Anne Carson, Professor of Classics, New York University, MacArthur Award Winner "Cassandra Float Can"

Event Date: 
Monday, May 15, 2006 - 14:30

Sometimes I feel I spend my whole life rewriting the same page. It is a page with Essay On Translation at the top and then quite a few paragraphs of good strong prose. These begin to break down towards the middle of the page. Syntax decays. Perforations appear. By the end there is not much left but a few flakes of language roaming near the margins, looking as if they want to become an art of pure shape. Here is another fact about me. Whenever I am engaged on a translation project I experience continually, offside my vision, a sensation of veils flying up. As brightness blows the rising wide cold rush the skull. I’ve come to call the sensation Cassandra because I first noticed it one day in school when I was reading a passage of Aeschylus’ Agamemnon – the passage where Cassandra cries out OTOTOTOI POPOI DA! etc. This cry is famous - it leads into 300 lines of vision and prophecy in which Cassandra tells the past and future of the house of Atreus, including the fact of her own death.

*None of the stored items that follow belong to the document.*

(** A personal access token lives from its creation to its expiry or revocation. For a
    stored user, creating one answers 201; the token then authenticates as the user at every
    clock until the announced expiry and never after it; revoking it by the announced id
    answers 200 and from then on it authenticates nobody. *)
Theorem pat_lifecycle (now now2 : Z) (label secret user : bytes) (ttl : Z) (st : KeyValueStorageCtx) (e : entry) :
  BadgerReliable -> user <> [] -> 0 <= now -> ttl < 2 ^ 32 -> now < 2 ^ 62 ->
  contents st !! iam_pk (UserPrefix ++ user) = Some e -> live now e = true -> e_value e <> [] ->
  exists r st1 st2,
    iamCreateUserToken None now (Some (label, ttl)) (Ret secret) user st = (Reply StatusCreated r, st1) /\
    (forall now' unix, AuthenticateToken now' unix st1 (tr_token r) =
       if tr_expiresAt r <? unix then Fail (ErrNew (str "token expired")) else Ret (PrincipalUser user)) /\
    now < tr_expiresAt r /\
    iamRevokeUserToken None now2 user (tr_id r) st1 = (Reply StatusOK (tr_id r), st2) /\
    forall now' unix, AuthenticateToken now' unix st2 (tr_token r) = Fail (ErrNew (str "invalid token")).
Proof.
  intros HR Hu Hnow Httl Hmax He Hl Hv.
  set (days := if ttl <=? 0 then defaultPATDays else ttl).
  assert (1 <= days < 2 ^ 32) as Hdays by (unfold days, defaultPATDays; destruct (Z.leb_spec ttl 0); lia).
  assert (add_days now days = now + 86400 * days) as Hadd by (apply int64_small; unfold is_int64; lia).
  set (rec := {| tk_Principal := PrincipalUser user; tk_ExpiresAt := add_days now days;
                 tk_Label := TrimSpace label; tk_CreatedAt := now |}).
  destruct (coded rec) as (raw & Henc & Hraw & Hdec). set (token := TokenPrefixUser ++ DigestHex secret).
  destruct (put_iam_local now st (TokenIndexKey (HashToken token)) raw HR) as (st1 & v & Hput & Hc).
  destruct (remove_iam_local st1 (TokenIndexKey (HashToken token)) HR) as (st2 & Hrem & Hc2).
  assert (contents st1 !! iam_pk (TokenIndexKey (HashToken token)) = Some (iam_entry v raw)) as Hc1 by (by rewrite Hc, lookup_insert_eq).
  exists {| tr_id := HashToken token; tr_token := token; tr_label := tk_Label rec; tr_expiresAt := tk_ExpiresAt rec |}, st1, st2.
  cbn [tr_id tr_token tr_expiresAt]. split; [|split; [|split; [cbn; lia|split]]].
  - unfold iamCreateUserToken, principalExists. rewrite (user_minor user Hu).
    destruct (live_record now st _ e HR He Hl) as (x & -> & Hx). rewrite Hx.
    assert (0 <? len (e_value e) = true) as -> by (destruct (e_value e) as [|b l]; [done|]; rewrite len_cons; pose proof (len_nonneg l); lia).
    cbn [new_token NewToken]. fold days. fold token. fold rec. by rewrite Henc, Hput.
  - intros now' unix. rewrite (token_accepts now' unix st1 token rec HR); [|by eapply stored_entry|done].
    cbn [tk_ExpiresAt tk_Principal rec]. rewrite (proj2 (Z.eqb_neq (add_days now days) 0)) by lia. done.
  - unfold iamRevokeUserToken. rewrite bool_decide_eq_false_2 by apply HashToken_nonempty.
    destruct (live_record now2 st1 _ _ HR Hc1) as (x & -> & Hx); [unfold live; cbn; by rewrite no_expiry|].
    rewrite Hx. cbn [e_value iam_entry].
    assert (len raw =? 0 = false) as -> by (destruct raw; [done|]; rewrite len_cons; pose proof (len_nonneg raw); lia).
    rewrite Hdec, bool_decide_eq_true_2 by done. cbn [negb]. by rewrite Hrem.
  - intros now' unix. unfold AuthenticateToken.
    assert (load (M := TokenRecord) now' st2 (TokenIndexKey (HashToken token)) = Ret None) as ->; [|done].
    unfold load. destruct (Get_cases now' st2 (iam_Key (TokenIndexKey (HashToken token))) false 0) as [[size ->]|[HN _]]; [|by destruct HN].
    unfold get_spec_rec. rewrite Hc2. unfold iam_pk. by rewrite lookup_delete_eq.
Qed.
End Props.

(** ** Witnesses *)

Definition flat_order : MapOrder := {| map_order := fun A (m : gmap bytes A) => map_to_list m |}.

Lemma flat_order_laws : @MapOrderLaws flat_order.
Proof. by split. Qed.

Section Witness.
#[local] Existing Instances flat_uuid flat_uuid_laws mem_badger mem_spec flat_store flat_store_laws
  flat_value flat_iam_structs flat_argon2 flat_order flat_order_laws.

#[local] Instance demo_codable_group : Codable GroupRecord := flat_codable GroupRecord.
#[local] Instance demo_codable_policy : Codable PolicyRecord := flat_codable PolicyRecord.
#[local] Instance demo_codable_token : Codable TokenRecord := flat_codable TokenRecord.

Lemma demo_tokens_reachable : reachable demo_tokens.
Proof.
  unfold demo_tokens. generalize (eq_refl : run_write 100 demo_storage (WPut demo_token_request 3) = snd (Put 100 demo_storage demo_token_request 3)).
  intros <-. apply reach_write.
  - split; [reflexivity|]. unfold is_int64, is_uint64. simpl. lia.
  - apply reach_empty. exact (fmap_empty (M := gmap bytes) decode_stored).
Qed.

(** Bob's token is in the store before his deletion. *)
Lemma deleted_identity_locked_out_witness :
  AuthenticateToken 120 400 demo_tokens (str "pat-1") = Ret (PrincipalUser (str "bob")) /\
  exists st', iamDeleteUser None 120 (str "bob") demo_tokens = (Reply StatusOK (str "bob"), st') /\
    AuthenticateToken 130 400 st' (str "pat-1") <> Ret (PrincipalUser (str "bob")).
Proof.
  split; [vm_compute; reflexivity|].
  destruct (deleted_identity_locked_out 120 130 (str "bob") demo_tokens mem_reliable demo_tokens_reachable
    ltac:(discriminate) ltac:(lia)) as [(st' & HD & HL & _) _].
  exists st'. split; [exact HD|]. apply HL.
Defined.

Lemma applyBinding_exact_witness :
  holds (applyBinding [{| bd_Role := str "r"; bd_Members := [str "a"] |}] (str "r") [str "b"] true) (str "r") (str "a").
Proof.
  apply (applyBinding_exact [{| bd_Role := str "r"; bd_Members := [str "a"] |}] (str "r") [str "b"] true (str "r") (str "a")); [discriminate|].
  rewrite decide_True by reflexivity. left. exists {| bd_Role := str "r"; bd_Members := [str "a"] |}.
  split; [apply list_elem_of_here|]. split; [reflexivity|apply list_elem_of_here].
Defined.

Definition demo_user_put : RecordRequest := {|
  rr_Key := Some (iam_Key (str "user/root")); rr_Value := str "secret"; rr_Metadata := 0; rr_TtlSeconds := 0;
  rr_CompareAndSet := false; rr_Version := 0; rr_Timeout := 0; rr_ExpiresAt := 0 |}.

Definition demo_users : KeyValueStorageCtx := snd (Put 100 demo_storage demo_user_put 3).

Lemma pat_lifecycle_witness :
  exists r st1, iamCreateUserToken None 110 (Some (str " laptop ", 7)) (Ret (replicate 32 x2a)) (str "root") demo_users = (Reply StatusCreated r, st1) /\
    AuthenticateToken 120 200 st1 (tr_token r) =
      (if tr_expiresAt r <? 200 then Fail (ErrNew (str "token expired")) else Ret (PrincipalUser (str "root"))).
Proof.
  destruct (pat_lifecycle 110 115 (str " laptop ") (replicate 32 x2a) (str "root") 7 demo_users
    {| e_version := 3; e_expires := 0; e_value := str "secret"; e_meta := 0 |} mem_reliable) as (r & st1 & st2 & HC & HA & _).
  - discriminate.
  - lia.
  - lia.
  - lia.
  - vm_compute. reflexivity.
  - reflexivity.
  - discriminate.
  - exists r, st1. split; [exact HC|apply HA].
Defined.

End Witness.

At the midpoint of this telling she utters these lines: Behold no longer my oracle out from veils shall be glancing like a newly married bride but as brightness blows the rising sun open it will rush my oceans forward onto light – a grief more deep than me. (1178-83) What is it like to be a prophet? Everywhere Cassandra ran she found she was already there. Everywhere Cassandra ran the glue was coming up off the edge of the page and, when she pulled at it, this page was underneath, this page on which I am telling you that everywhere Cassandra ran she found she could float. Poet, essayist, and renowned translator from Ancient Greek Anne Carson is the celebrated author of numerous works, from her innovative early classical study Eros the Bittersweet, through recent works including The Beauty of the Husband, Men in the Off Hours, and, most recently, Decreation: Poetry, Essays, Opera, she has been presenting a unique hybrid work, ranging intellectually from the archaic to the stunningly contemporary. Ms. Carson’s translations of the complete works of Sappho were published as If Not Winter: Fragments of Sappho. This event was co-sponsored by the Poetry Center, SFSU.